Oleh Silvia Pauzia (Presma STIE PASIM Sukabumi)

Kekerasan seksual kini kian marak terjadi di berbagai penjuru negeri. Tiap taun nya kasus ini terjadi pada anak-anak, perempuan ataupun laki-laki yang belum juga mengalami penurunan kasus, bahkan setiap tahun nya korban semakin bertambah banyak. Hal ini menyebabkan kesulitan seluruh masyarakat bahkan untuk keberlangsungan hidup bagi para penyitas. Seseorang yang mengalami kekerasan seksual tak kunjung menemukan keadilan di negara ini, juga tak kunjung menjadi kekhawatiran negara.

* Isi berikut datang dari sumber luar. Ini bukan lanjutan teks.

(* ===== verification/Workers.v ===== *)
(** * The background workers (src/src/proxy/workers)

    Recovery of an upstream that was offline, cleanup of the cache, health checks,
    detection of a new corpus version, and the scheduler that runs such tasks.  The
    timers are the sequence in which the steps are called; an HTTP exchange is an
    argument of the step that makes it. *)

From Stdlib Require Import SpecFloat.
From S2P Require Import Prelude Floats Text Types Cdc Cache CacheInv CacheReach CacheSweep CacheProps Retry Upstream Metrics Refresh.
Open Scope Z_scope.
Open Scope conproxy_scope.

(** ** Recovery: the tracker (workers/recovery.rs) *)

Record RecoveryConfig := {
  initial_rps : f32;
  max_rps : f32;
  rps_increment : f32;
  batch_size : Z;
  batch_delay : Z;
  stability_period : Z
}.

Definition RecoveryConfig_default : RecoveryConfig :=
  {| initial_rps := F32.of_Z 1; max_rps := F32.of_Z 50; rps_increment := F32.of_Z 5; batch_size := 5;
     batch_delay := from_millis 200; stability_period := from_secs 30 |}.

Inductive RecoveryState := RStable | RRecovering | RPaused | ROffline.
#[export] Instance RecoveryState_eq_dec : EqDecision RecoveryState.
Proof. solve_decision. Defined.

(** [state as u32] *)
Definition recovery_as_u32 (st : RecoveryState) : Z :=
  match st with RStable => 0 | RRecovering => 1 | RPaused => 2 | ROffline => 3 end.

(** The rate is kept in hundredths of a request per second. *)
Record RecoveryTracker := {
  rec_state : Z;
  rec_rps : Z;
  rec_recovering : bool;
  successful_batches : Z;
  required_batches : Z
}.

Definition RecoveryTracker_new (c : RecoveryConfig) : RecoveryTracker :=
  let batch_interval_secs := as_secs_f32 (batch_delay c) in
  let required := if f_gt batch_interval_secs f_zero
                  then f_to_u 32 (F32.div (as_secs_f32 (stability_period c)) batch_interval_secs) else 10 in
  {| rec_state := recovery_as_u32 RStable; rec_rps := f_to_u 32 (F32.mul (initial_rps c) (F32.of_Z 100));
     rec_recovering := false; successful_batches := 0; required_batches := Z.max required 1 |}.

Definition recovery_state (t : RecoveryTracker) : RecoveryState :=
  if rec_state t =? 0 then RStable else if rec_state t =? 1 then RRecovering
  else if rec_state t =? 2 then RPaused else ROffline.

Definition set_recovery_state (st : RecoveryState) (t : RecoveryTracker) : RecoveryTracker :=
  {| rec_state := recovery_as_u32 st; rec_rps := rec_rps t; rec_recovering := rec_recovering t;
     successful_batches := successful_batches t; required_batches := required_batches t |}.
Definition set_recovering (b : bool) (t : RecoveryTracker) : RecoveryTracker :=
  {| rec_state := rec_state t; rec_rps := rec_rps t; rec_recovering := b;
     successful_batches := successful_batches t; required_batches := required_batches t |}.
Definition set_batches (n : Z) (t : RecoveryTracker) : RecoveryTracker :=
  {| rec_state := rec_state t; rec_rps := rec_rps t; rec_recovering := rec_recovering t;
     successful_batches := n; required_batches := required_batches t |}.
Definition set_rps (rps : f32) (t : RecoveryTracker) : RecoveryTracker :=
  {| rec_state := rec_state t; rec_rps := f_to_u 32 (F32.mul rps (F32.of_Z 100));
     rec_recovering := rec_recovering t; successful_batches := successful_batches t;
     required_batches := required_batches t |}.
Definition current_rps (t : RecoveryTracker) : f32 := F32.div (F32.of_Z (rec_rps t)) (F32.of_Z 100).

Definition start_recovery (rps : f32) (t : RecoveryTracker) : RecoveryTracker :=
  set_batches 0 (set_rps rps (set_recovery_state RRecovering (set_recovering true t))).
Definition complete_recovery (t : RecoveryTracker) : RecoveryTracker :=
  set_recovery_state RStable (set_recovering false t).
Definition go_offline (t : RecoveryTracker) : RecoveryTracker :=
  set_recovery_state ROffline (set_recovering false t).

Definition rec_record_success (inc max : f32) (t : RecoveryTracker) : RecoveryTracker :=
  let prev := successful_batches t in
  let batches := sat_add 32 prev 1 in
  let t := set_batches (wrap 32 (prev + 1)) t in
  let t := set_rps (f_min (F32.add (current_rps t) inc) max) t in
  if required_batches t <=? batches then complete_recovery t else t.
Definition rec_record_failure (t : RecoveryTracker) : RecoveryTracker :=
  set_recovery_state RPaused (set_batches 0 t).

(** ** Recovery: the worker *)

(** [Duration::from_secs_f32] panics on a value that no duration represents. *)
Definition from_secs_f32_fits (x : f32) : bool :=
  is_finite x && negb (f_lt x f_zero) && f_lt x (F32.of_Z (2 ^ 64)).

(** The world of a worker: the shared cache and the shared health tracker. *)
Record RecoveryWorld := { rec_cache : CacheStore; rec_health : HealthTracker }.

Section Recovery.
Context `{CacheEnv}.
Context (cfg : RecoveryConfig) (base_url : str) (queries : gmap QueryHash str).

(** A call to the upstream: the clock when it returns, and its answer. *)
Definition UpstreamCall : Type := Clock * (QueryRequest -> result QueryResponse UpstreamError).

Definition refresh_entry (call : UpstreamCall) (hash : QueryHash) (q : str) (s : CacheStore) : bool * CacheStore :=
  match call.2 (plain_request q (Some 10)) with
  | Ok r => (true, insert_by_hash call.1 hash r base_url (Some q) s)
  | Err _ => (false, s)
  end.

Definition record_health (ok : bool) (now_ms : Z) (h : HealthTracker) : HealthTracker :=
  if ok then ht_record_success now_ms h else ht_record_failure now_ms h.

Fixpoint recovery_loop (t : RecoveryTracker) (calls : nat -> UpstreamCall) (hs : list QueryHash)
    (succ fail : Z) (w : RecoveryWorld) : outcome (Z * Z * RecoveryWorld) :=
  match hs with
  | [] => Ret (succ, fail, w)
  | hash :: hs =>
      match queries !! hash with
      | None => recovery_loop t calls hs succ fail w
      | Some q =>
          if from_secs_f32_fits (F32.div (F32.of_Z 1) (current_rps t)) then
            let '(ok, s) := refresh_entry (calls 0%nat) hash q (rec_cache w) in
            let w := {| rec_cache := s;
                        rec_health := record_health ok (wall (calls 0%nat).1 / 1000000) (rec_health w) |} in
            recovery_loop t (fun i => calls (S i)) hs
              (if ok then sat_add 32 succ 1 else succ) (if ok then fail else sat_add 32 fail 1) w
          else Panic
      end
  end.

Definition process_recovery_batch (clk : Clock) (calls : nat -> UpstreamCall) (t : RecoveryTracker)
    (w : RecoveryWorld) : outcome (RecoveryTracker * RecoveryWorld) :=
  let! all_stale := get_stale_hashes clk (rec_cache w) in
  match take (Z.to_nat (batch_size cfg)) all_stale with
  | [] => Ret (complete_recovery t, w)
  | hs =>
      let! r := recovery_loop t calls hs 0 0 w in
      let '(succ, fail, w) := r in
      Ret (if succ <? fail then rec_record_failure t else rec_record_success (rps_increment cfg) (max_rps cfg) t, w)
  end.

(** One turn of the loop of [run]; the first component is [was_offline]. *)
Definition recovery_tick (clk : Clock) (calls : nat -> UpstreamCall)
    (st : bool * RecoveryTracker * RecoveryWorld) : outcome (bool * RecoveryTracker * RecoveryWorld) :=
  let '(was_offline, t, w) := st in
  match status (rec_health w) with
  | Offline => Ret (true, go_offline t, w)
  | Online | Degraded =>
      let '(was_offline, t) :=
        if was_offline && negb (rec_recovering t) then (false, start_recovery (initial_rps cfg) t)
        else (was_offline, t) in
      if rec_recovering t then
        let! r := process_recovery_batch clk calls t w in Ret (was_offline, r.1, r.2)
      else Ret (was_offline, t, w)
  end.
End Recovery.

(** ** Cleanup (workers/cleanup.rs) *)

Definition repeat_metric (n : Z) (f : ProxyMetrics -> ProxyMetrics) (m : ProxyMetrics) : ProxyMetrics :=
  Nat.iter (Z.to_nat n) f m.

Definition cleanup `{CacheEnv} (check_integrity : bool) (clk : Clock) (s : CacheStore) (m : option ProxyMetrics)
  : CacheStore * option ProxyMetrics :=
  let '(evicted, s) := evict_truly_expired clk s in
  let m := if 0 <? evicted then repeat_metric evicted record_eviction <$> m else m in
  (s, if check_integrity then
        let report := verify_integrity s in
        if 0 <? ir_invalid report then repeat_metric (ir_invalid report) record_integrity_failure <$> m else m
      else m).

(** ** Health checks (workers/health.rs) *)

Record HealthCheckConfig := { check_interval : Z; recovery_check_interval : Z; check_timeout : Z }.
Definition HealthCheckConfig_default : HealthCheckConfig :=
  {| check_interval := from_secs 30; recovery_check_interval := from_secs 5; check_timeout := from_secs 5 |}.

Definition next_interval (c : HealthCheckConfig) (h : HealthTracker) : Z :=
  match status h with
  | Online => check_interval c
  | Degraded => check_interval c / 2
  | Offline => recovery_check_interval c
  end.

Definition generic_health_check (reply : HttpReply) : result bool UpstreamError :=
  match reply with
  | HttpTimeout => Err Timeout
  | HttpFailed msg => Err (Network msg)
  | HttpStatus code _ => Ok (status_is_success code)
  end.

Definition perform_health_check (reply : HttpReply) (now_ms : Z) (h : HealthTracker) : HealthTracker :=
  match generic_health_check reply with
  | Ok true => ht_record_success now_ms h
  | Ok false | Err _ => ht_record_failure now_ms h
  end.

(** ** Corpus versions (workers/version.rs) *)

Record UpstreamVersion := {
  uv_version : option str;
  corpus_hash : option str;
  doc_count : option Z;
  last_modified : option Z
}.
Definition UpstreamVersion_default : UpstreamVersion :=
  {| uv_version := None; corpus_hash := None; doc_count := None; last_modified := None |}.
Definition UpstreamVersion_new (v : str) : UpstreamVersion :=
  {| uv_version := Some v; corpus_hash := None; doc_count := None; last_modified := None |}.

(** [if let (Some(a), Some(b)) = (x, y) { if test(a, b) { return true; } }] *)
Definition both {A} (test : A -> A -> bool) (x y : option A) : bool :=
  match x, y with Some a, Some b => test a b | _, _ => false end.

Definition count_differs (a b : Z) : bool :=
  let diff := if b <? a then a -! b else b -! a in
  let max_val := F64.of_Z (Z.max a b) in
  let threshold := f_to_u 64 (F64.mul max_val (F64.lit 1 100)) in
  threshold <? diff.

Definition differs_from (self other : UpstreamVersion) : bool :=
  both (fun a b => negb (str_eqb a b)) (uv_version self) (uv_version other)
  || both (fun a b => negb (str_eqb a b)) (corpus_hash self) (corpus_hash other)
  || both count_differs (doc_count self) (doc_count other)
  || both (fun a b => negb (a =? b)) (last_modified self) (last_modified other).

Definition is_none {A} (x : option A) : bool := match x with None => true | Some _ => false end.
Definition version_is_empty (v : UpstreamVersion) : bool :=
  is_none (uv_version v) && is_none (corpus_hash v) && is_none (doc_count v) && is_none (last_modified v).

(** [Value::get], [Value::as_str] and [Value::as_u64] *)
Definition value_get (v : Value) (k : str) : option Value :=
  match as_object v with Some o => obj_get o k | None => None end.
Definition value_str (v : Value) : option str := match v with VString s => Some s | _ => None end.
Definition value_u64 (v : Value) : option Z := match v with VNumber n _ => n | _ => None end.

(** The JSON decoder is third-party code: [decode] is [serde_json::from_str]. *)
Definition parse_version (decode : str -> option Value) (body : str) : option UpstreamVersion :=
  match decode body with
  | Some json =>
      Some {| uv_version := and_then (value_get json (lit "version")) value_str;
              corpus_hash := and_then (or_else (value_get json (lit "corpus_hash")) (value_get json (lit "hash"))) value_str;
              doc_count := and_then (or_else (value_get json (lit "doc_count")) (value_get json (lit "count"))) value_u64;
              last_modified := and_then (or_else (value_get json (lit "last_modified")) (value_get json (lit "timestamp"))) value_u64 |}
  | None => match trim body with [] => None | v => Some (UpstreamVersion_new v) end
  end.

Definition fetch_version (decode : str -> option Value) (reply : HttpReply) : option UpstreamVersion :=
  match reply with
  | HttpStatus code (Ok body) => if status_is_success code then parse_version decode body else None
  | _ => None
  end.

Record VersionCheckWorker := {
  invalidate_on_change : bool;
  current_version : UpstreamVersion;
  changes_detected : Z
}.
Definition VersionCheckWorker_new (invalidate : bool) : VersionCheckWorker :=
  {| invalidate_on_change := invalidate; current_version := UpstreamVersion_default; changes_detected := 0 |}.

Definition check_version `{CacheEnv} (clk : Clock) (fetched : option UpstreamVersion)
    (w : VersionCheckWorker) (s : CacheStore) : VersionCheckWorker * CacheStore :=
  match fetched with
  | Some new =>
      let changed := negb (version_is_empty (current_version w)) && differs_from new (current_version w) in
      ({| invalidate_on_change := invalidate_on_change w; current_version := new;
          changes_detected := if changed then wrap 64 (changes_detected w + 1) else changes_detected w |},
       if changed && invalidate_on_change w then clear clk s else s)
  | None => (w, s)
  end.

(** ** Properties of recovery *)

(** The outcomes of the batches since a recovery started, the newest first. *)
Definition recovery_after (c : RecoveryConfig) (t : RecoveryTracker) (hist : list bool) : RecoveryTracker :=
  foldr (fun ok t => if (ok : bool) then rec_record_success (rps_increment c) (max_rps c) t else rec_record_failure t)
    (start_recovery (initial_rps c) t) hist.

Menurut badan kesehatan dunia, World Health Organization atau WHO, kekerasan seksual dapat diartikan sebagai segala perilaku yang dilakukan dengan menyasar seksualitas atau organ seksual seseorang tanpa mendapatkan persetujuan, dan memiliki unsur paksaan atau ancaman. Pelaku kekerasan seksual tidak terbatas oleh gender dan hubungan dengan korban. Artinya, kasus ini sama sekali tidak melihat siapapun korban nya, bisa laki-laki maupun perempuan, orang tua maupun anak-anak.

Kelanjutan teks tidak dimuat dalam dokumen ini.